• WHAT YOU WILL DO: Your answer should be every line from the records that contains "with".

• MATERIAL FOR THE TASK:

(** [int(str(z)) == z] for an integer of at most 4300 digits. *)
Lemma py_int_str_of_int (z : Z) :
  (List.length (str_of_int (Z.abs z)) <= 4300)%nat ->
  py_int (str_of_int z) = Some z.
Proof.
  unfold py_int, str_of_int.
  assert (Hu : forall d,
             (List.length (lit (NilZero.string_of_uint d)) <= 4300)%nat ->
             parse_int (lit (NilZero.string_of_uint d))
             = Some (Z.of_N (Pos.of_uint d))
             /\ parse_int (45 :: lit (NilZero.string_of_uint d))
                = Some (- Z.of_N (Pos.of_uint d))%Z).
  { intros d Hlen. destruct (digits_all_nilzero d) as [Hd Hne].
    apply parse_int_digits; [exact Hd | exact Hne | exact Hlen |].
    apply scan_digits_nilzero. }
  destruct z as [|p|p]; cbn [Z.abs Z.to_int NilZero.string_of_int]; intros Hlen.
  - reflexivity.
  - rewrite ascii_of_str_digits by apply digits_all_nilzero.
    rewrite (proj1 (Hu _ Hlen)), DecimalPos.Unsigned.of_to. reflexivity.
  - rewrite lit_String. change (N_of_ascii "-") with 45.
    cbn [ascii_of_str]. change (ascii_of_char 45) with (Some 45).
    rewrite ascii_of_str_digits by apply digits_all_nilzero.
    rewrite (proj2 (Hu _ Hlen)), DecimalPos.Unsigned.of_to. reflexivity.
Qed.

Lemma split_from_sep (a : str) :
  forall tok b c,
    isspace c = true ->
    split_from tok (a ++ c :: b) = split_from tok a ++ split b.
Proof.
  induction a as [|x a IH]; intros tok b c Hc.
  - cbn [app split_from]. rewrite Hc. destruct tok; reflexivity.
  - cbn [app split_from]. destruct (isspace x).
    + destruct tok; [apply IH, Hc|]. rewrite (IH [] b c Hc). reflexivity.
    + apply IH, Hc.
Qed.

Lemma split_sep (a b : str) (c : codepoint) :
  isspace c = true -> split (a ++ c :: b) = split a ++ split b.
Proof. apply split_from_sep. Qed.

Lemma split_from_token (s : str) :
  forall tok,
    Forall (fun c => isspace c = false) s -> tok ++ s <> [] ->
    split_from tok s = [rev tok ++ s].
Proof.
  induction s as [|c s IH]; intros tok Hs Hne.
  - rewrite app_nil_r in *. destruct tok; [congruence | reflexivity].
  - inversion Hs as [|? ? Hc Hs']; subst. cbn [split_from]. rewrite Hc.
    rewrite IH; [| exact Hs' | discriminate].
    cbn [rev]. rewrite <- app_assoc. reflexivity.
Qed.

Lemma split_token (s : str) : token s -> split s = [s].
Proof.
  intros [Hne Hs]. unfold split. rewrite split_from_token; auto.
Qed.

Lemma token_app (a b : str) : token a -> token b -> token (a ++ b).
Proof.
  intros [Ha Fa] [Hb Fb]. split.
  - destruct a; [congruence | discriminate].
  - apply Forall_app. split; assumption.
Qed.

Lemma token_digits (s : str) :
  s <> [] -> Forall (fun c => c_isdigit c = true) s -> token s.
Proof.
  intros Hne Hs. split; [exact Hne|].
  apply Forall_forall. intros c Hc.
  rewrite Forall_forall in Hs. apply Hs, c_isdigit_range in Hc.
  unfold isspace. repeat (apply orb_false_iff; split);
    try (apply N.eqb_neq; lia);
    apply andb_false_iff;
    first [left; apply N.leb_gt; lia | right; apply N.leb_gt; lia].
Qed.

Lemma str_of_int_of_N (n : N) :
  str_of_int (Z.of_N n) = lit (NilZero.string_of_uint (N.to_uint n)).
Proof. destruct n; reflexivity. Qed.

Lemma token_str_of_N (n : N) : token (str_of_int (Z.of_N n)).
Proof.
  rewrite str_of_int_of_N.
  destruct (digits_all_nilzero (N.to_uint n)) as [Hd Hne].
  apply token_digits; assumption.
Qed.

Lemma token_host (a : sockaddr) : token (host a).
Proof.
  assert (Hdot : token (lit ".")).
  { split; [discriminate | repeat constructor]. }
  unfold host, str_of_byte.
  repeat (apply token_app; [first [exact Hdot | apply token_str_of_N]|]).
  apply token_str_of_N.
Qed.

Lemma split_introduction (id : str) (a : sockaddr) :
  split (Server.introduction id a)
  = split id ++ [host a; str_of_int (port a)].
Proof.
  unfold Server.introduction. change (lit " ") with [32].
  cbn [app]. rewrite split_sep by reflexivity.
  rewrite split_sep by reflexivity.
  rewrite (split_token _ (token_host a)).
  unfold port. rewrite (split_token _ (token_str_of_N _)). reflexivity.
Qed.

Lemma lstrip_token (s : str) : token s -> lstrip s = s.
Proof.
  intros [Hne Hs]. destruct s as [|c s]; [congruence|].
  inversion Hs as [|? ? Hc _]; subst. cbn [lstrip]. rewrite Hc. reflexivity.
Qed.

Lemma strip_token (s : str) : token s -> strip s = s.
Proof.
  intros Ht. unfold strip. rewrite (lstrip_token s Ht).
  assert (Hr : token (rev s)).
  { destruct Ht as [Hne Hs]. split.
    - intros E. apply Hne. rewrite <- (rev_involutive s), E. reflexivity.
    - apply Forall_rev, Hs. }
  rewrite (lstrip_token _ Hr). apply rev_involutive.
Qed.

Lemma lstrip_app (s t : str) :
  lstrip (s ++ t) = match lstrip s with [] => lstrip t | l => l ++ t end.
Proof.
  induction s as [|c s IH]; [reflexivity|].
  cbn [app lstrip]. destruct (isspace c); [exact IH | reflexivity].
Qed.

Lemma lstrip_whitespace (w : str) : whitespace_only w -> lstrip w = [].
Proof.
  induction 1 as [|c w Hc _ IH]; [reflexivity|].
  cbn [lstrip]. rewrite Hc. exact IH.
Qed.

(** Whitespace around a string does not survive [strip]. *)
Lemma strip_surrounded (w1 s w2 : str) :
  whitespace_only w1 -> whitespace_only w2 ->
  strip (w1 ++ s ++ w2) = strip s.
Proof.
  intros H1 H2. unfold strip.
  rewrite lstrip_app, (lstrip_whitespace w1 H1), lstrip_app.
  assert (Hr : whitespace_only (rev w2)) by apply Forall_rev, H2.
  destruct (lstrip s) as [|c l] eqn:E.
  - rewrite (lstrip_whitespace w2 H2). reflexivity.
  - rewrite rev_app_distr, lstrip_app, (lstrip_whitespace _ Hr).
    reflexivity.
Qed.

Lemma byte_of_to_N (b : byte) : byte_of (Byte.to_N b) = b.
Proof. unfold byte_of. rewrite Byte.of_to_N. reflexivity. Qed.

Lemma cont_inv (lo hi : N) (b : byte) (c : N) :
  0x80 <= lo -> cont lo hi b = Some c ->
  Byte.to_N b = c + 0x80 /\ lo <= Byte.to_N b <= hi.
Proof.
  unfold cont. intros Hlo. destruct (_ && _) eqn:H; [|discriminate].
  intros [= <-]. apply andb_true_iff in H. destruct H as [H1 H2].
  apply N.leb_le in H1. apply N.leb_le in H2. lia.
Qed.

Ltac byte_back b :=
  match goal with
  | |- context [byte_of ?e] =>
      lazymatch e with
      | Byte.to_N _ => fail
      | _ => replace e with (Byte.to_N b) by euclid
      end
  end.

• RESPONSE TO THIS TASK:
  - rewrite lit_String. change (N_of_ascii "-") with 45.
    cbn [ascii_of_str]. change (ascii_of_char 45) with (Some 45).
  unfold Server.introduction. change (lit " ") with [32].
  lstrip (s ++ t) = match lstrip s with [] => lstrip t | l => l ++ t end.
  match goal with
      lazymatch e with
      | _ => replace e with (Byte.to_N b) by euclid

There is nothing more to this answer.